Let $(\Omega,\mathcal A,\operatorname P)$ be a probability space, $(E,\mathcal E)$ be a measurable space, $(X_n)_{n\in\mathbb N_0}$ be a $(E,\mathcal E)$-valued time-homogeneous Markov chain on $(\Omega,\mathcal A,\operatorname P)$, $(N_t)_{t\ge0}$ be a Poisson process on $(\Omega,\mathcal A,\operatorname P)$ with intensity $\lambda\ge0$ and $$Y_t:=X_{N_t}\;\;\;\text{for }t\ge0.$$
Let $t\ge0$. Is there an explicit formula for the distribution of $Y_t$?
In particular, if $X$ is stationary, will $Y_t$ be distributed according to the law of $X_0$?
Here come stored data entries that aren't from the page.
(** The three commands; no result is an error reported to Tcl. *)
(* [ns2/routing/alloc-address.cc:84-91] AllocAddr::command *)
Definition freebit (fieldlen : Z) : M AllocAddr unit :=
  _ ← assert_ (bool_decide (fieldlen > 0)); free_field fieldlen.
(* [ns2/routing/alloc-address.cc:94-111] AllocAddr::command *)
Definition setbit (fieldlen addrsize : Z) : M AllocAddr (option (Z * Z)) :=
  ok ← check_size addrsize;
  if negb ok then mret None
  else
    offset ← find_free fieldlen;
    match offset with
    | None => mret None
    | Some offset => r ← set_field offset fieldlen; mret (Some r)
    end.
(* [ns2/routing/alloc-address.cc:112-136] AllocAddr::command *)
Definition expand_port (fieldlen addrsize oldfldlen : Z) : M AllocAddr (option (Z * Z)) :=
  ok ← check_size addrsize;
  if negb ok then mret None
  else
    offset ← find_free fieldlen;
    match offset with
    | None => mret None
    | Some offset =>
        _ ← mark_down (Z.to_nat fieldlen) offset;
        mret (Some (get_mask (s32 (fieldlen + oldfldlen)), offset - (fieldlen - 1)))
    end.

(** ** What the allocator promises *)

(** Bits are zero or one. *)
Definition alloc_ok (s : AllocAddr) : Prop :=
  Z.of_nat (length (bitmap_ s)) = size_ s ∧ Forall (λ b, b = 0 ∨ b = 1) (bitmap_ s).

(** The [len] bits from [q] down are free. *)
Definition window (bm : list Z) (len q : Z) : Prop :=
  len ≤ q + 1 ∧ ∀ j, q - len < j ≤ q → bm !! Z.to_nat j = Some 0.

Implicit Types (s : AllocAddr).

Lemma bit_cases s i : alloc_ok s → 0 ≤ i < size_ s →
  bitmap_ s !! Z.to_nat i = Some 0 ∧ test i s = Done false s ∨
  bitmap_ s !! Z.to_nat i = Some 1 ∧ test i s = Done true s.
Proof.
  intros [Hl Hb] Hi. destruct (lookup_lt_is_Some_2 (bitmap_ s) (Z.to_nat i)) as [b Eb]; [lia|].
  assert (test i s = Done (bool_decide (b = 1)) s) as E.
  { unfold test. rewrite (bind_done _ _ _ s s), bool_decide_true by (done || lia).
    rewrite (bind_done _ _ _ tt s) by done.
    rewrite (bind_done _ _ _ b s); [done|]. unfold at_. by rewrite decide_True, Eb by lia. }
  destruct (proj1 (Forall_lookup _ _) Hb _ _ Eb) as [-> | ->]; rewrite E; [by left|by right].
Qed.

(** Of the run that starts at [q], [k] bits were found to be free. *)
Lemma free_run_spec fuel s len k q :
  alloc_ok s → 0 ≤ k ≤ len → k ≤ q + 1 → q < size_ s → (Z.to_nat (q + 1 - k) < fuel)%nat →
  (∀ j, q - k < j ≤ q → bitmap_ s !! Z.to_nat j = Some 0) →
  ∃ j n, free_run fuel k len (q - k) k s = Done (j, n) s ∧
    (n = len ∧ window (bitmap_ s) len q ∨
     n = 0 ∧ 0 ≤ j ≤ q ∧ q - len < j ∧ bitmap_ s !! Z.to_nat j = Some 1 ∨
     j = -1 ∧ n = q + 1 ∧ n < len).
Proof.
  intros Hs. revert k. induction fuel as [|fuel IH]; [lia|]. intros k Hk Hkq Hq Hf Hfree. cbn [free_run].
  case_bool_decide as Hgo.
  - destruct (bit_cases s (q - k) Hs) as [[Hb E]|[Hb E]]; [lia| |]; rewrite (bind_done _ _ _ _ _ E).
    + replace (q - k - 1) with (q - (k + 1)) by lia. apply IH; [lia..|].
      intros j Hj. destruct (decide (j = q - k)) as [->|]; [done|]. apply Hfree. lia.
    + eexists _, _. split; [done|]. right. left. by split_and!; [done|lia|lia|lia|].
  - eexists _, _. split; [done|]. destruct (decide (k = len)) as [->|].
    + left. split; [done|]. split; [lia|done].
    + right. right. lia.
Qed.

Lemma find_loop_spec fuel s len i :
  alloc_ok s → 0 < len → -1 ≤ i < size_ s → (Z.to_nat (i + 1) < fuel)%nat →
  ∃ r, find_loop fuel len i 0 s = Done r s ∧
    match r with
    | Some p => 0 ≤ p ≤ i ∧ window (bitmap_ s) len p ∧ ∀ q, p < q ≤ i → ¬ window (bitmap_ s) len q
    | None => ∀ q, q ≤ i → ¬ window (bitmap_ s) len q
    end.
Proof.
  intros Hs Hlen. revert i. induction fuel as [|fuel IH]; [lia|]. intros i Hi Hf. cbn [find_loop].
  (* Once the bits down to [j] are excluded, the search goes on below. *)
  assert (Hon : ∀ j, 0 ≤ j ≤ i → i - len < j → bitmap_ s !! Z.to_nat j = Some 1 →
    ∃ r, find_loop fuel len (j - 1) 0 s = Done r s ∧
    match r with
    | Some p => 0 ≤ p ≤ i ∧ window (bitmap_ s) len p ∧ ∀ q, p < q ≤ i → ¬ window (bitmap_ s) len q
    | None => ∀ q, q ≤ i → ¬ window (bitmap_ s) len q
    end).
  { intros j Hj Hlj Hb.
    assert (Hno : ∀ q, j ≤ q ≤ i → ¬ window (bitmap_ s) len q).
    { intros q Hq [_ Hw]. specialize (Hw j ltac:(lia)). congruence. }
    destruct (IH (j - 1)) as (r & E & Hr); [lia..|]. exists r. split; [done|]. destruct r as [p|].
    - destruct Hr as (Hp & Hw & Hr). split_and!; [lia..|done|]. intros q Hq.
      destruct (decide (q < j)); [apply Hr; lia|apply Hno; lia].
    - intros q Hq. destruct (decide (q < j)); [apply Hr; lia|apply Hno; lia]. }
  case_bool_decide as Hgo.
  2:{ exists None. split; [done|]. intros q Hq [Hw _]. lia. }
  destruct (bit_cases s i Hs) as [[Hb E]|[Hb E]]; [lia| |]; rewrite (bind_done _ _ _ _ _ E).
  2:{ apply Hon; [lia..|done]. }
  rewrite (bind_done _ _ _ s s) by done.
  assert (Z.of_nat (length (bitmap_ s)) = size_ s) as Hl by apply Hs.
  destruct (free_run_spec (S (length (bitmap_ s))) s len 0 i) as (j & n & Er & Hr); [done|lia..|].
  rewrite Z.sub_0_r in Er. rewrite (bind_done _ _ _ _ _ Er).
  destruct Hr as [(-> & Hw)|[(-> & Hj & Hlj & Hb1)|(-> & -> & Hn)]].
  - rewrite decide_True by done. exists (Some i). split_and!; [done|lia..|done|lia].
  - rewrite decide_False by lia. by apply Hon.
  - rewrite decide_False by lia. exists None. destruct fuel as [|fuel]; [lia|]. cbn [find_loop].
    rewrite bool_decide_false by lia. split; [done|]. intros q Hq [Hw _]. lia.
Qed.

(** The map with the [n] bits from [i] down in use. *)
Definition occupied (bm bm' : list Z) (i n : Z) : Prop :=
  length bm' = length bm ∧
  ∀ j, 0 ≤ j → bm' !! Z.to_nat j = if decide (i - n < j ≤ i) then Some 1 else bm !! Z.to_nat j.

Lemma mark_done s i : 0 ≤ i < Z.of_nat (length (bitmap_ s)) →
  mark i s = Done tt (MkAllocAddr (size_ s) (<[Z.to_nat i := 1]> (bitmap_ s))).
Proof.
  intros Hi. unfold mark. rewrite (bind_done _ _ _ s s) by done.
  destruct (lookup_lt_is_Some_2 (bitmap_ s) (Z.to_nat i)) as [b Eb]; [lia|].
  rewrite (bind_done _ _ _ b s); [done|]. unfold at_. by rewrite decide_True, Eb by lia.
Qed.

Lemma mark_down_spec n s i :
  i < Z.of_nat (length (bitmap_ s)) → Z.of_nat n ≤ i + 1 →
  ∃ bm, mark_down n i s = Done tt (MkAllocAddr (size_ s) bm) ∧ occupied (bitmap_ s) bm i (Z.of_nat n).
Proof.
  revert s i. induction n as [|n IH]; intros s i Hi Hn.
  - exists (bitmap_ s). split; [by destruct s|]. split; [done|]. intros j Hj. by rewrite decide_False by lia.
  - cbn [mark_down]. rewrite (bind_done _ _ _ _ _ (mark_done s i ltac:(lia))).
    destruct (IH (MkAllocAddr (size_ s) (<[Z.to_nat i := 1]> (bitmap_ s))) (i - 1)) as (bm & E & Hl & Hb).
    + simpl. rewrite length_insert. lia.
    + lia.
    + exists bm. split; [done|]. simpl in *. rewrite length_insert in Hl. split; [done|].
      intros j Hj. rewrite Hb by done. destruct (decide (j = i)) as [->|].
      * rewrite decide_False, decide_True by lia. by rewrite list_lookup_insert_eq by lia.
      * rewrite list_lookup_insert_ne by lia. by repeat case_decide; try lia.
Qed.

Lemma find_free_spec s len :
  alloc_ok s → 0 < len →
  ∃ r, find_free len s = Done r s ∧
    match r with
    | Some p => 0 ≤ p < size_ s ∧ window (bitmap_ s) len p ∧ ∀ q, p < q < size_ s → ¬ window (bitmap_ s) len q
    | None => ∀ q, q < size_ s → ¬ window (bitmap_ s) len q
    end.
Proof.
  intros Hs Hlen. unfold find_free. rewrite (bind_done _ _ _ s s) by done. pose proof Hs as [Hl _].
  destruct (find_loop_spec (S (length (bitmap_ s))) s len (size_ s - 1)) as (r & E & Hr); [done|lia..|].
  exists r. split; [done|]. destruct r as [p|].
  - destruct Hr as (Hp & Hw & Hr). split_and!; [lia..|done|]. intros q Hq. apply Hr. lia.
  - intros q Hq. apply Hr. lia.
Qed.

Lemma occupied_ok s bm i n :
  alloc_ok s → occupied (bitmap_ s) bm i n → alloc_ok (MkAllocAddr (size_ s) bm).
Proof.
  intros [Hl Hb] [El Eb]. split; simpl; [lia|]. apply Forall_lookup. intros k b Hk.
  rewrite <- (Nat2Z.id k) in Hk. rewrite Eb in Hk by lia. case_decide; [simplify_eq; by right|].
  exact (proj1 (Forall_lookup _ _) Hb _ _ Hk).
Qed.

Lemma setbit_spec s len n :
  alloc_ok s → 0 < len < 32 → 0 < size_ s →
  ∃ r s', setbit len n s = Done r s' ∧ alloc_ok s' ∧
    match r with
    | Some (mask, shift) =>
        n ≤ size_ s ∧ mask = 2 ^ len - 1 ∧ window (bitmap_ s) len (shift + len - 1) ∧
        (∀ q, shift + len ≤ q < size_ s → ¬ window (bitmap_ s) len q) ∧
        occupied (bitmap_ s) (bitmap_ s') (shift + len - 1) len
    | None => s' = s ∧ (size_ s < n ∨ ∀ q, q < size_ s → ¬ window (bitmap_ s) len q)
    end.
Proof.
  intros Hs Hlen Hn. unfold setbit. assert (check_size n s = Done (bool_decide (n ≤ size_ s)) s) as E.
  { unfold check_size. rewrite (bind_done _ _ _ s s) by done. case_bool_decide as E; [done|].
    rewrite (bind_done _ _ _ tt s), decide_False, bool_decide_true by (lia || by rewrite bool_decide_true by lia).
    done. }
  rewrite (bind_done _ _ _ _ _ E). case_bool_decide as Hsz; simpl.
  2:{ exists None, s. split_and!; [done..|left; lia]. }
  destruct (find_free_spec s len Hs ltac:(lia)) as (r & Ef & Hr). rewrite (bind_done _ _ _ _ _ Ef).
  destruct r as [p|]; [|exists None, s; split_and!; [done..|by right]].
  destruct Hr as (Hp & Hw & Hr). pose proof Hs as [Hl _]. unfold set_field.
  destruct (mark_down_spec (Z.to_nat len) s p) as (bm & Em & Ho); [lia|destruct Hw; lia|].
  rewrite (bind_done (mark_down _ _ ≫= _) _ s (get_mask len, p - (len - 1)) (MkAllocAddr (size_ s) bm))
    by by rewrite (bind_done _ _ _ _ _ Em).
  rewrite Z2Nat.id in Ho by lia. eexists _, _. split; [done|]. split; [by eapply occupied_ok|].
  replace (p - (len - 1) + len - 1) with p by lia. split_and!; [done| |done| |done].
  - unfold get_mask. rewrite Z.mod_small, Z.shiftl_mul_pow2, Z.mul_1_l by lia.
    destruct (decide (len = 31)) as [->|]; [done|].
    assert (2 ^ len ≤ 2 ^ 30) by (apply Z.pow_le_mono_r; lia). assert (0 < 2 ^ len) by (apply Z.pow_pos_nonneg; lia).
    rewrite (s32_small (2 ^ len)) by lia. apply s32_small. lia.
  - intros q Hq. apply Hr. lia.
Qed.
(** The order of the other packets does not matter, nor does it that they are all known. *)
Lemma rep_own q es own own' : own' ⊆+ own → rep q es own → rep q es own'.
Proof.
  intros Hsub (Hl & Hn & Hlim & Ht & Hfs & Hnd & He & Ho). split_and!; try done.
  - apply NoDup_app in Hnd as (H1 & H2 & H3). apply NoDup_app. split_and!; [done| |].
    + intros x Hx Hin. apply (H2 x Hx). by eapply elem_of_submseteq.
    + apply submseteq_Permutation in Hsub as [k Hk]. rewrite Hk in H3. by apply NoDup_app in H3 as [? _].
  - intros p Hp. apply Ho. by eapply elem_of_submseteq.
Qed.

(** A packet that leaves the queue. *)
Lemma rep_taken q q' pre e post own :
  rep q (pre ++ e :: post) own → rep q' (pre ++ post) own → same_packets (rq_packets q) (rq_packets q') →
  rep q' (pre ++ post) (w_packet e :: own).
Proof.
  intros Hq Hq' Hs. pose proof Hq' as (_ & _ & _ & _ & Hfs & Hnd' & _ & Ho).
  eapply rep_frame; [exact Hq'|done..| |].
  - pose proof Hq as (_ & _ & _ & _ & _ & Hnd & _).
    assert (w_packet <$> pre ++ e :: post ≡ₚ w_packet e :: (w_packet <$> pre ++ post)) as Hp.
    { rewrite !fmap_app, fmap_cons. by rewrite Permutation_middle. }
    rewrite Hp in Hnd. simpl in Hnd. by rewrite <- Permutation_middle.
  - intros x [->|Hx]%elem_of_cons; [|by apply Ho]. eapply usable_same; [exact Hs|].
    destruct (rep_lookup _ _ _ e Hq) as [_ (v & Hv & Hu & _)]; [set_solver|]. by exists v.
Qed.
I'll assume that the processes $X$ and $N$ are independent. Then for each $A \in \mathcal{E}$ we have $$ \begin{aligned} \operatorname P(Y_t \in A) &= \sum_{k=0}^\infty \operatorname P(X_k \in A, N_t = k) \\ &= \sum_{k=0}^\infty \operatorname P(X_k \in A) \operatorname P(N_t = k) \\ &= \sum_{k=0}^\infty \operatorname P(X_k \in A) e^{-\lambda t}\frac{\left(\lambda t\right)^k}{k!}. \end{aligned} $$ I don't know if this can be made more explicit in the general case, but we already see that if $X$ is stationary, then $\operatorname P(X_k \in A) = \operatorname P(X_0 \in A)$ for all $k$, so $$ \operatorname P(Y_t \in A) = \sum_{k=0}^\infty \operatorname P(X_0 \in A) e^{-\lambda t}\frac{\left(\lambda t\right)^k}{k!} = \operatorname P(X_0 \in A), $$ so yes, in this case the distribution of $Y_t$ is that of $X_0$.